Cassandra: A Scale-y Story
Whose Scale is This Anyway
A product’s scale - size of service, supported traffic and distribution reach - changes over its life cycle. At first, a company will want to push out a product that works. It is safe to assume that scaling up will happen later, when the product has some customers - and it cannot take precedence over getting a product out (or dealing with bugs). It makes sense to let a product generate higher costs, run a bit slower and have fewer features in order to just get it out and sell it. Some compromises are necessary, and in the SaaS world, it can always be fixed later.
If it will be worth the trouble, somebody - sometime in the future - will take care of it.
When It’s Worth the Trouble
Our Database Administration (DBA) team were upset - every tiny configuration change in our product’s cluster sent the Cassandra clusters to a whirlwind of trouble. New connections dropped. Existing connections hang, unable to perform simple queries. Combining their metrics with ours, it was obvious that restarting the application bombards the clusters with thousands of new connections simultaneously. With around three hundred application machines, it made little sense. One connection should be enough for every machine, right? Checking the logs, metrics, and the code revealed that is not the case - every machine in the application cluster creates half a dozen or more connections. This was one problem that was left for a future somebody to fix. Something that was not so critical before, made our clusters and performance degrade to an unusable status.
Why?
When our machines start up, a central process (uWSGI) creates and controls worker processes. Every worker thread under the central process keeps its memory insulated from the rest. This allows us to use thread-unsafe libraries and code - we can not use them in a threaded environment since they keep an internal state, which might break if two workers will access it at the same time. This also forces every process to use its own Cassandra connection. A Cassandra connection consists of a cache, a socket connection per Cassandra node (Database Cluster machine), and an additional socket connection that controls it. When you have enough application machines and enough Cassandra nodes, this means hundreds to a couple of thousand connection start up at the same time if the application cluster restarts - for example, after a configuration change, which happens all the time. Cassandra can not handle so much in such a time bracket, and new connections can drop. Many queries will not be wait on connections to complete. Even if the cluster was incrementally gaining machines, at some point the Cassandra side has to handle thousands of connections, slowing everything down.
The Future is Now
This problem existed before. The effort needed to fix this previously-not-an-issue just did not make sense when you have no more than 100-ish connections working against a small Cassandra cluster. You will see some spikes in graphs when the application clusters restart, but nothing terrible. The product scaled up, making this a primary concern.
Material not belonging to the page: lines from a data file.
(* ===== verification/PortMirroringProps.v ===== *)
(** The port mirroring files: what is read back from what was written. *)

From Stdlib Require Import Ascii QArith Qcanon.
From S2P Require Import Prelude PyDict Groups PyStr PyFloat PyText TextRows PortMirroring.
#[local] Arguments String.append !_ _ / : simpl nomatch.
Close Scope Qc_scope.
Close Scope Q_scope.
Close Scope string_scope.

(** * Paths with ports *)

Definition hop_words (hops : list (Z * Z)) : list string :=
  concat ((λ np, [str_of_Z np.1; str_of_Z np.2]) <$> hops).

Lemma hop_words_ok hops : Forall (λ w, word w = true) (hop_words hops).
Proof. unfold hop_words. induction hops as [|[n p] hops IH]; simpl; auto with testbed. Qed.

Lemma hop_words_app a b : hop_words (a ++ b) = hop_words a ++ hop_words b.
Proof. unfold hop_words. by rewrite fmap_app, concat_app. Qed.

Lemma path_to_str_join hops : path_to_str hops = join_words (hop_words hops).
Proof.
  destruct hops as [|[n p] hops _] using rev_ind; [done|]. unfold path_to_str.
  rewrite but_last_snoc, last_snoc.
  cut (∀ s, foldl (λ s '(node_id, port_id),
      s +:+ (str_of_Z node_id +:+ String space (str_of_Z port_id +:+ str1 space))) s hops
      +:+ (str_of_Z n +:+ String space (str_of_Z p)) = s +:+ join_words (hop_words (hops ++ [(n, p)])));
    [intros Hc; apply Hc|].
  induction hops as [|[a b] hops IH]; intros s; [done|]. cbn [foldl]. rewrite IH.
  change (hop_words (((a, b) :: hops) ++ [(n, p)]))
    with (str_of_Z a :: str_of_Z b :: hop_words (hops ++ [(n, p)])).
  rewrite (join_words_cons (str_of_Z a)), (join_words_cons (str_of_Z b)).
  - rewrite !str_app_assoc. cbn [String.append]. by rewrite !str_app_assoc.
  - rewrite hop_words_app. by destruct (hop_words hops).
  - done.
Qed.

Lemma int_pairs_hops hops rest :
  length rest ≤ 1 → int_pairs (hop_words hops ++ rest) = Ok hops.
Proof.
  intros Hrest. induction hops as [|[n p] hops IH]; [by destruct rest as [|? [|? ?]]; simpl in *; try lia|].
  change (hop_words ((n, p) :: hops) ++ rest) with (str_of_Z n :: str_of_Z p :: (hop_words hops ++ rest)).
  cbn [int_pairs]. rewrite !int_of_str_of_Z. cbn [mbind res_bind]. by rewrite IH.
Qed.

Section flows.
Context {F : Type} `{PyFloatText F}.

Definition pm_flow_words (f : PortMirroringFlow Z F) (ws : list string) : list string :=
  str_of_Z (pmf_flow_id f) :: fmt_f (pmf_traffic_rate f) :: ws.

(** One row of the flows file. *)
Definition reads_row (ws : list string) (kf' : Z * PortMirroringFlow Z F) : Prop :=
  ∃ f ts n z body, ws = pm_flow_words f (ts ++ [n]) ∧ Forall (λ w, word w = true) (ts ++ [n]) ∧
    int_of_str n = Ok z ∧ int_pairs (ts ++ [n]) = Ok body ∧
    reread (pmf_traffic_rate f) = Ok (pmf_traffic_rate kf'.2) ∧
    kf' = (pmf_flow_id f, mkPMFlow (pmf_flow_id f) (pmf_traffic_rate kf'.2) (body ++ [(z, 0%Z)])).

Lemma pm_flow_deserialize_rows (rows : list (list string)) flows' :
  Forall2 reads_row rows flows' → Dict.wf flows' →
  pm_flow_deserialize (unlines (join_words <$> rows)) = Ok flows'.
Proof.
  intros Hrows Hwf. assert (Forall (Forall (λ w, word w = true)) rows) as Hws.
  { clear Hwf. induction Hrows as [|ws kf' rows flows' (f & ts & n & z & body & -> & Hn & _) _ IH]; constructor; [|done].
    unfold pm_flow_words. by constructor; [auto with testbed|]; constructor; [auto with testbed|]. }
  unfold pm_flow_deserialize. rewrite <-(str_app_nil_r (unlines _)), splitlines_rows by done.
  cbn [splitlines]. rewrite app_nil_r. apply foldM_rows; [|done].
  apply Forall2_fmap_l. apply Forall2_same_length_lookup_2; [by eapply Forall2_length|].
  intros i ws kf' Hi Hi' d.
  pose proof (Forall2_lookup_lr _ _ _ _ _ _ Hrows Hi Hi') as (f & ts & n & z & body & -> & Hn & Hz & Hb & Hr & Hf).
  rewrite split_join_words by (done || by eapply (Forall_lookup_1 _ _ _ _ Hws)).
  unfold pm_flow_words. cbn [take drop]. rewrite drop_0, Hb. cbn [mbind res_bind].
  rewrite py_index_last_snoc. cbn [mbind res_bind]. rewrite Hz. cbn [mbind res_bind].
  rewrite int_of_str_of_Z. cbn [mbind res_bind]. unfold reread in Hr. rewrite Hr. cbn [mbind res_bind].
  rewrite Hf. done.
Qed.

(** The row the solver writes for a flow: every hop but the last with its
    egress port. *)
Definition solver_row (kf : Z * PortMirroringFlow Z F) : list string :=
  pm_flow_words kf.2 (hop_words (but_last (pmf_hops kf.2)) ++
    match last (pmf_hops kf.2) with Some np => [str_of_Z np.1] | None => [] end).

(** The solver's flows file is parsed faithfully: from the rows of a
    table of flows (non-empty paths that end with port 0, indexed by flow
    id) [deserialize] rebuilds the table, hop by hop and port by port, with
    each rate to six decimals. *)
Theorem pm_flow_parse flows flows' :
  Dict.wf flows →
  Forall2 (λ kf kf', pmf_flow_id kf.2 = kf.1 ∧ kf'.1 = kf.1 ∧ pmf_flow_id kf'.2 = kf.1 ∧
    (∃ n, last (pmf_hops kf.2) = Some (n, 0%Z)) ∧ pmf_hops kf'.2 = pmf_hops kf.2 ∧
    reread (pmf_traffic_rate kf.2) = Ok (pmf_traffic_rate kf'.2)) flows flows' →
  pm_flow_deserialize (unlines (join_words <$> (solver_row <$> flows))) = Ok flows'.
Proof.
  intros Hwf Hst. apply pm_flow_deserialize_rows.
  - apply Forall2_fmap_l. eapply Forall2_impl; [exact Hst|].
    intros [k f] [k' [i' r' h']] (? & ? & ? & (n & Hn) & Hh & Hr). cbn [fst snd pmf_flow_id pmf_hops] in *.
    apply last_Some in Hn as [body Hb]. unfold compose, solver_row. cbn [snd].
    rewrite Hb, but_last_snoc, last_snoc. cbn [fst]. exists f, (hop_words body), (str_of_Z n), n, body.
    rewrite int_of_str_of_Z, int_pairs_hops by done. split_and!; [done| |done..|].
    + apply Forall_app. pose proof (hop_words_ok body). auto with testbed.
    + simpl. congruence.
  - unfold Dict.wf, Dict.keys in *. replace (flows'.*1) with (flows.*1); [done|]. clear Hwf.
    induction Hst as [|x y l l' (_ & ? & _) Hst IH]; [done|]. rewrite !fmap_cons. by f_equal.
Qed.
A new customer appeared, and the clusters needed to expand to fit the demand. After the clusters settled, DBAs were a bit nervous. After another customer and a bit more scaling up - DBAs made this a central concern for the development group. This “problem for somebody the future” became next week’s problem pretty fast. Future somebody became now.
Presenting: Cassandra Communicator
A connection pool was the solution we came up with, named Cassandra Communicator (or just Communicator).
Have too many connections? No problem. Let’s just keep a single one in a separate process. Local machine sockets are cheap, fast, reliable, and easy to run. Have every worker open a socket that handles all its Cassandra needs in one stop-shop. Use a simple protocol and send JSON-formatted instructions, and voilà! You got support for any language that can open a local socket. All this - and more - in just one thread and just one connection per machine. A single thread to handle all Cassandra requests from all the worker processes in a machine. Communicator does this in less than 1 millisecond (usually much less) of time added to the database request and response.
Reducing the connections meant that restarting twenty nodes cost us twenty disconnects and twenty connects, instead of several hundred. Cassandra clusters are no longer suffering from crippling stress whenever a configuration file changes and the cluster requires a restart. The amount of existing connections dropped by more than 80% - which lead to better performance both in connectivity and queries run time. Most importantly, our DBAs were finally happy.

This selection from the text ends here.